TROBOS.CO | Ancaman terhadap bangsa ini tidak hanya datang dari senjata, tetapi juga dari piring makan kita. Salah satu bentuk neokolonialisme modern adalah penggunaan makanan sebagai instrumen perang non-militer. Pengawet, pewarna, dan pemanis buatan yang merajalela telah memicu “tsunami kesehatan,” melahirkan generasi muda yang rentan diabetes, stroke, dan gagal ginjal.
Kerusakan tidak hanya terjadi di tubuh manusia, tetapi juga di tanah. Pupuk dan pestisida kimiawi telah meracuni lahan, merusak kesuburan, dan meninggalkan residu berbahaya dalam makanan kita. Konsep halaalan thayyiban pun direduksi hanya pada label “halal,” sementara aspek “thayyib” (baik, sehat, dan bermutu) diabaikan.
Menyediakan pangan yang sehat adalah amanah dengan dimensi ideologis hingga pertahanan negara. Namun, sektor strategis ini justru mengalami devolusi yang panjang. Kebijakan massal sejak Orde Baru mengarahkan pemuda menjadi buruh pabrik, meninggalkan lahan pertanian.
Pertanian didekati secara industrial, bergantung penuh pada pupuk kimia berbasis migas. Investasi asing menguasai pasar pupuk, pakan, dan benih GMO (Organisme Hasil Modifikasi Genetika), yang meminggirkan bahkan memusnahkan plasma nutfah lokal. Proses ini adalah bagian dari neokolonialisasi yang memiskinkan petani.
Dalam konteks ini, membangun kembali sektor pertanian bukan sekadar pekerjaan teknis, melainkan sebuah panggilan jihad. Islam menempatkan petani pada posisi yang sangat mulia. Iklim kapitalis ribawi telah mendistorsi nilai, seolah mobil lebih berharga daripada tanaman pangan, sebuah persepsi yang keliru dan merusak ekosistem.
Agar berkelanjutan dan menarik minat pemuda, pertanian harus dikelola secara terpadu dan organik dengan pendekatan system thinking. Sistem ini mengintegrasikan pertanian, peternakan, dan perikanan dalam satu siklus yang saling mendukung. Limbah ternak menjadi pupuk, kolam ikan menyediakan cadangan air dan nutrisi, sementara tanaman menyediakan pakan.
Pertanian terpadu organik akan menurunkan ketergantungan pada input kimia luar, menekan biaya, dan secara bertahap memperbaiki kualitas tanah yang telah terdegradasi.
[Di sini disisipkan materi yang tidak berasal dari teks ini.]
Lemma unexpected_round_Halted w proc tf f k :
  ready w proc tf → regs_ok f → Z.testbit (w_csr w sstatus) 8 = false → console w k →
  w_csr w scause ≠ CAUSE_USER_ECALL → w_csr w scause ≠ CAUSE_MTIMER_S_TRAP →
  let ptr v := bytes "0x" ++ hex 16 (s64 v) in
  trap_round f w = Halted (set_host (host_calls
    [FeWrite k (printk_bytes (bytes "smode_trap_handler(): unexpected scause " ++
       ptr (w_csr w scause) ++ [10]));
     FeWrite k (printk_bytes (bytes "            sepc=" ++ ptr (w_csr w sepc) ++
       bytes " stval=" ++ ptr (w_csr w stval) ++ [10]));
     FeWrite k (printk_bytes (bytes ("unexpected exception happened." +:+ newline +:+ newline)));
     FeWrite k (printk_bytes (shutdown_msg (-1))); FeExit (-1)] (w_host w))
    (caught w tf f (w_csr w sepc))).
Proof.
  intros Hrd Hf Hspp Hk Hc1 Hc2 ptr.
  destruct (trap_round_user w proc tf f Hrd Hf Hspp) as (-> & _).
  set (w1 := caught w tf f (w_csr w sepc)).
  assert (∀ c, c ≠ sscratch → w_csr w1 c = w_csr w c) as Hcsr by (intros c Hne; by apply csr_set_ne).
  apply bind_Halted. unfold handle_cause. rewrite !(proj2 (Z.eqb_neq _ _)) by done.
  rewrite (bind_Ret _ _ w1 (w_csr w scause) w1) by (unfold read_csr, gets; by rewrite Hcsr).
  set (r1 := _ ++ ptr (w_csr w scause) ++ _). set (r2 := bytes "            sepc=" ++ _).
  rewrite (bind_Ret _ _ w1 tt (printed k r1 w1)).
  2:{ apply (sprint_Ret w1 k _ _ (bytes "smode_trap_handler(): unexpected scause " ++ 37 :: 112 :: [10]));
        [done|apply cstring_lit; vm_compute; repeat constructor; done| |by vm_compute|right; by vm_compute].
      rewrite render_text by plain_tac. by rewrite render_percent, render_p. }
  rewrite (bind_Ret _ _ _ (w_csr w sepc) (printed k r1 w1)) by (unfold read_csr, gets; by rewrite <- Hcsr).
  rewrite (bind_Ret _ _ _ (w_csr w stval) (printed k r1 w1)) by (unfold read_csr, gets; by rewrite <- Hcsr).
  rewrite (bind_Ret _ _ _ tt (printed k r2 (printed k r1 w1))).
  2:{ apply (sprint_Ret _ k _ _ (bytes "            sepc=" ++ 37 :: 112 ::
               (bytes " stval=" ++ 37 :: 112 :: [10])));
        [done|apply cstring_lit; vm_compute; repeat constructor; done| |by vm_compute|right; by vm_compute].
      rewrite render_text by plain_tac. rewrite render_percent, render_p, render_text by plain_tac.
      by rewrite render_percent, render_p. }
  by rewrite (panic_plain _ k) by (done || plain_tac).
Qed.

(** A trap for any other cause ends the machine: the cause, the pc and the trap value are
    printed, then the panic message, and the host is told to exit with -1. *)
Theorem unexpected_round w proc tf f k :
  ready w proc tf → regs_ok f → Z.testbit (w_csr w sstatus) 8 = false → console w k →
  w_csr w scause ≠ CAUSE_USER_ECALL → w_csr w scause ≠ CAUSE_MTIMER_S_TRAP →
  let ptr v := bytes "0x" ++ hex 16 (s64 v) in
  trap_round f w = Halted (set_host (host_calls
    [FeWrite k (printk_bytes (bytes "smode_trap_handler(): unexpected scause " ++
       ptr (w_csr w scause) ++ [10]));
     FeWrite k (printk_bytes (bytes "            sepc=" ++ ptr (w_csr w sepc) ++
       bytes " stval=" ++ ptr (w_csr w stval) ++ [10]));
     FeWrite k (printk_bytes (bytes ("unexpected exception happened." +:+ newline +:+ newline)));
     FeWrite k (printk_bytes (shutdown_msg (-1))); FeExit (-1)] (w_host w))
    (caught w tf f (w_csr w sepc))).
Proof. apply unexpected_round_Halted. Qed.
End rounds.

(** * Instances *)
Import SampleMachine.

Definition ready_mem : mem := switch_mem (sample_process ∅ 0) USER_TRAP_FRAME USER_KSTACK.
Definition trap_csrs (cause pc : Z) (c : csr) : Z :=
  match c with
  | sscratch => USER_TRAP_FRAME | stvec => addr_smode_trap_vector | scause => cause | sepc => pc
  | sip => 2 | _ => 0
  end.
Definition ready_world (cause pc : Z) : world sample_host :=
  set_current sample_proc (set_csr (trap_csrs cause pc) (sample_world ready_mem [])).
(** A context that asks for a backtrace of depth 0. *)
Definition ecall_regs : reg → Z := λ r, match r with A0 => 66 | A1 => 0 | _ => 5 end.
Lemma ecall_regs_ok : regs_ok ecall_regs.
Proof. intros r. destruct r; simpl; lia. Qed.

Lemma ready_sample cause pc : ready (ready_world cause pc) sample_proc USER_TRAP_FRAME.
Proof.
  split; [|reflexivity|reflexivity|reflexivity| |].
  - apply switch_mem_layout, sample_process_layout, map_Forall_empty.
  - by vm_compute.
  - by vm_compute.
Qed.

Lemma syscall_round_witness :
  let w := ready_world CAUSE_USER_ECALL 0x81000100 in
  let w2 := syscall_world w USER_TRAP_FRAME ecall_regs 0x81000100 in
  ∃ e w', trap_round ecall_regs w = Ret e w' ∧ e_mode e = UserMode ∧ e_pc e = 0x81000100 + 4 ∧
    (∀ r, e_regs e r = if decide (r = A0) then u64 0
                       else if decide (r = T6) then USER_TRAP_FRAME else ecall_regs r) ∧
    ready w' sample_proc USER_TRAP_FRAME ∧ same_outside USER_TRAP_FRAME (w_mem w) (w_mem w') ∧
    same_globals w w' ∧ w_host w' = w_host w2.
Proof.
  intros w w2. apply (syscall_round w sample_proc USER_TRAP_FRAME ecall_regs 0x81000100 0 w2);
    [apply ready_sample|apply ecall_regs_ok|reflexivity|reflexivity|reflexivity|lia|lia|reflexivity
    |reflexivity].
Defined.

Lemma timer_round_witness :
  let w := ready_world CAUSE_MTIMER_S_TRAP 0x81000100 in
  ∃ e w', trap_round ecall_regs w = Ret e w' ∧ e_mode e = UserMode ∧ e_pc e = 0x81000100 ∧
    (∀ r, e_regs e r = if decide (r = T6) then USER_TRAP_FRAME else ecall_regs r) ∧
    ready w' sample_proc USER_TRAP_FRAME ∧ same_outside USER_TRAP_FRAME (w_mem w) (w_mem w') ∧
    w_ticks w' = u64 (w_ticks w + 1) ∧ Z.testbit (w_csr w' sip) 1 = false ∧
    (∀ c, c ∉ sip :: switch_csrs → w_csr w' c = w_csr w c) ∧
    w_files w' = w_files w ∧ w_fds w' = w_fds w ∧
    w_host w' = host_calls [FeWrite 2 (printk_bytes (tick_msg (w_ticks w)))] (w_host w).
Proof.
  intros w. apply (timer_round w sample_proc USER_TRAP_FRAME ecall_regs 0x81000100 2);
    [apply ready_sample|apply ecall_regs_ok|reflexivity|reflexivity|reflexivity|lia|reflexivity
    |apply sample_console].
Defined.

Lemma unexpected_round_witness :
  let w := ready_world 2 0x81000100 in
  let ptr v := bytes "0x" ++ hex 16 (s64 v) in
  trap_round ecall_regs w = Halted (set_host (host_calls
    [FeWrite 2 (printk_bytes (bytes "smode_trap_handler(): unexpected scause " ++
       ptr (w_csr w scause) ++ [10]));
     FeWrite 2 (printk_bytes (bytes "            sepc=" ++ ptr (w_csr w sepc) ++
       bytes " stval=" ++ ptr (w_csr w stval) ++ [10]));
     FeWrite 2 (printk_bytes (bytes ("unexpected exception happened." +:+ newline +:+ newline)));
     FeWrite 2 (printk_bytes (shutdown_msg (-1))); FeExit (-1)] (w_host w))
    (caught w USER_TRAP_FRAME ecall_regs (w_csr w sepc))).
Proof.
  intros w. apply (unexpected_round w sample_proc USER_TRAP_FRAME ecall_regs 2);
    [apply ready_sample|apply ecall_regs_ok|reflexivity|apply sample_console|discriminate|discriminate].
Defined.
Inilah fondasi untuk mengubah konsep ketahanan pangan menjadi kedaulatan pangan yang sesungguhnya.
Revolusi ini dapat didukung oleh pertanian presisi dengan memanfaatkan teknologi Internet of Things (IoT) untuk monitoring yang akurat. Yang tak kalah penting, pesantren-pesantren berbasis kawasan agro-maritim di pedesaan dan pesisir dapat menjadi garda terdepan dalam gerakan jihad pertanian ini, menyinergikan ilmu, amal, dan pengabdian untuk umat.
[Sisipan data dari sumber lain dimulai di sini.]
Lemma map_u8_range bs : Forall (λ b, 0 ≤ b < 256) bs → map u8 bs = bs.
Proof. induction 1 as [|b bs Hb _ IH]; [done|]. simpl. by rewrite u8_id, IH. Qed.

Lemma field_range n off bs :
  Forall (λ b, 0 ≤ b < 256) bs → 0 ≤ field n off bs < 256 ^ Z.of_nat n.
Proof.
  intros Hb. unfold field. assert (Forall (λ b, 0 ≤ b < 256) (take n (drop off bs))) as Ht
    by by apply Forall_take, Forall_drop.
  pose proof (le_val_range _ Ht) as Hr. rewrite length_take in Hr.
  assert (256 ^ Z.of_nat (n `min` length (drop off bs)) ≤ 256 ^ Z.of_nat n); [|lia].
  apply Z.pow_le_mono_r; lia.
Qed.

(** What loading asks of the host between opening and closing the file: nothing but [pread]s on
    the file's descriptor. *)
Definition is_pread (fd : Z) (c : fe_call) : Prop :=
  match c with FePread k _ _ => k = fd | _ => False end.
Definition preads {H} `{Host H} (fd : Z) (h h' : H) : Prop :=
  ∃ cs, Forall (is_pread fd) cs ∧ h' = host_calls cs h.
#[export] Instance preads_preorder {H} `{Host H} fd : PreOrder (preads fd).
Proof.
  split.
  - intros h. by exists [].
  - intros h h' h'' (cs & Hcs & ->) (cs' & Hcs' & ->). exists (cs ++ cs').
    by rewrite Forall_app, host_calls_app.
Qed.
Lemma preads_one {H} `{Host H} fd size off (h : H) :
  preads fd h (host_call (FePread fd size off) h).2.
Proof. exists [FePread fd size off]. split; [by repeat constructor|done]. Qed.
Lemma preads_serve {H} `{Host H} file fd (P : H → Prop) `{!FileServer file fd P} h h' :
  preads fd h h' → P h → P h'.
Proof.
  intros (cs & Hcs & ->). revert h.
  induction Hcs as [|[] cs Hc _ IH]; intros h Hh; try done. cbn in Hc. subst.
  by apply (IH (host_call _ h).2), fs_keeps.
Qed.

Section reads.
Context {H : Type} `{HH : Host H} `{PP : Platform} (file : list Z) (fd : Z) (P : H → Prop).
Context `{!FileServer file fd P}.
Implicit Types w : world H.

Lemma elf_fpread_local_Ret w f nb off :
  kfd <$> w_files w !! f = Some fd → P (w_host w) → 0 ≤ nb < 2 ^ 63 → 0 ≤ off < 2 ^ 63 →
  ∃ h, elf_fpread_local f nb off w =
      Ret (Z.of_nat (length (slice file off nb)),
           slice file off nb ++ replicate (Z.to_nat nb - length (slice file off nb)) 0)
        (set_host h w) ∧ preads fd (w_host w) h.
Proof.
  intros (x & Hx & ->)%fmap_Some HP Hn Ho. exists (host_call (FePread (kfd x) nb off) (w_host w)).2.
  split; [|apply preads_one]. unfold elf_fpread_local, spike_file_pread_local. rewrite s64_id by lia.
  rewrite bind_assoc. mrun (get_file_Ret w f x Hx). rewrite bind_assoc.
  mrun (frontend_Ret (FePread (kfd x) nb off) w).
  rewrite (fs_pread _ nb off HP) by lia. cbn [fe_ret fe_data].
  fold (slice file off nb). rewrite mret_bind. pose proof (slice_le file off nb ltac:(lia)) as Hle.
  rewrite (proj2 (Z.leb_le _ _) Hle), mret_bind, u64_id by lia.
  by rewrite map_u8_range by apply slice_range, fs_bytes.
Qed.

Lemma elf_fpread_Ret w f dest nb off :
  kfd <$> w_files w !! f = Some fd → P (w_host w) → 0 ≤ nb < 2 ^ 64 → 0 ≤ off < 2 ^ 63 →
  mapped (w_mem w) dest (Z.to_nat nb) → Z.of_nat (length file) < 2 ^ 63 →
  ∃ h, elf_fpread f dest nb off w =
      Ret (Z.of_nat (length (slice file off nb)))
        (set_mem (write_bytes (w_mem w) dest (slice file off nb)) (set_host h w)) ∧ preads fd (w_host w) h.
Proof.
  intros (x & Hx & ->)%fmap_Some HP Hn Ho Hm Hl. exists (host_call (FePread (kfd x) nb off) (w_host w)).2.
  split; [|apply preads_one]. unfold elf_fpread, spike_file_pread. rewrite s64_id by lia.
  rewrite bind_assoc. mrun (get_file_Ret w f x Hx). rewrite bind_assoc.
  mrun (frontend_Ret (FePread (kfd x) nb off) w).
  rewrite (fs_pread _ nb off HP) by lia. cbn [fe_ret fe_data]. fold (slice file off nb).
  pose proof (slice_le file off nb ltac:(lia)) as Hle.
  assert (mapped (w_mem w) dest (length (slice file off nb))) as Hm'
    by (eapply mapped_le; [|exact Hm]; lia).
  set (w1 := set_host _ w). rewrite bind_assoc.
  rewrite (bind_Ret _ _ w1 tt (set_mem (write_bytes (w_mem w) dest (slice file off nb)) w1)).
  2:{ apply on_mem_Ret. unfold store_block. apply read_bytes_is_Some in Hm' as [bs Hbs].
      cbn [w1 w_mem set_host]. rewrite Hbs. by rewrite map_u8_range by apply slice_range, fs_bytes. }
  rewrite mret_bind. unfold mret, M_ret. f_equal. apply u64_id. unfold slice in *.
  rewrite length_take, length_drop in *. lia.
Qed.
End reads.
Pertanian terpadu organik bukan sekadar kembali ke masa lalu, tetapi lompatan ke masa depan. Ia menawarkan solusi konkret: menciptakan lapangan kerja luas bagi pemuda, memulihkan lingkungan, dan menyediakan pangan sehat sebagai benteng pertahanan bangsa.
Ini adalah jihad peradaban. Sebuah perjuangan untuk mengembalikan kedaulatan kita yang paling hakiki: kedaulatan atas pangan dan kesehatan, sebagai syarat mutlak kemandirian dan keberlanjutan bangsa.
Prof. Dr. Daniel Mohammad Rosyid, Rosyid College AgroTren Wonosalam.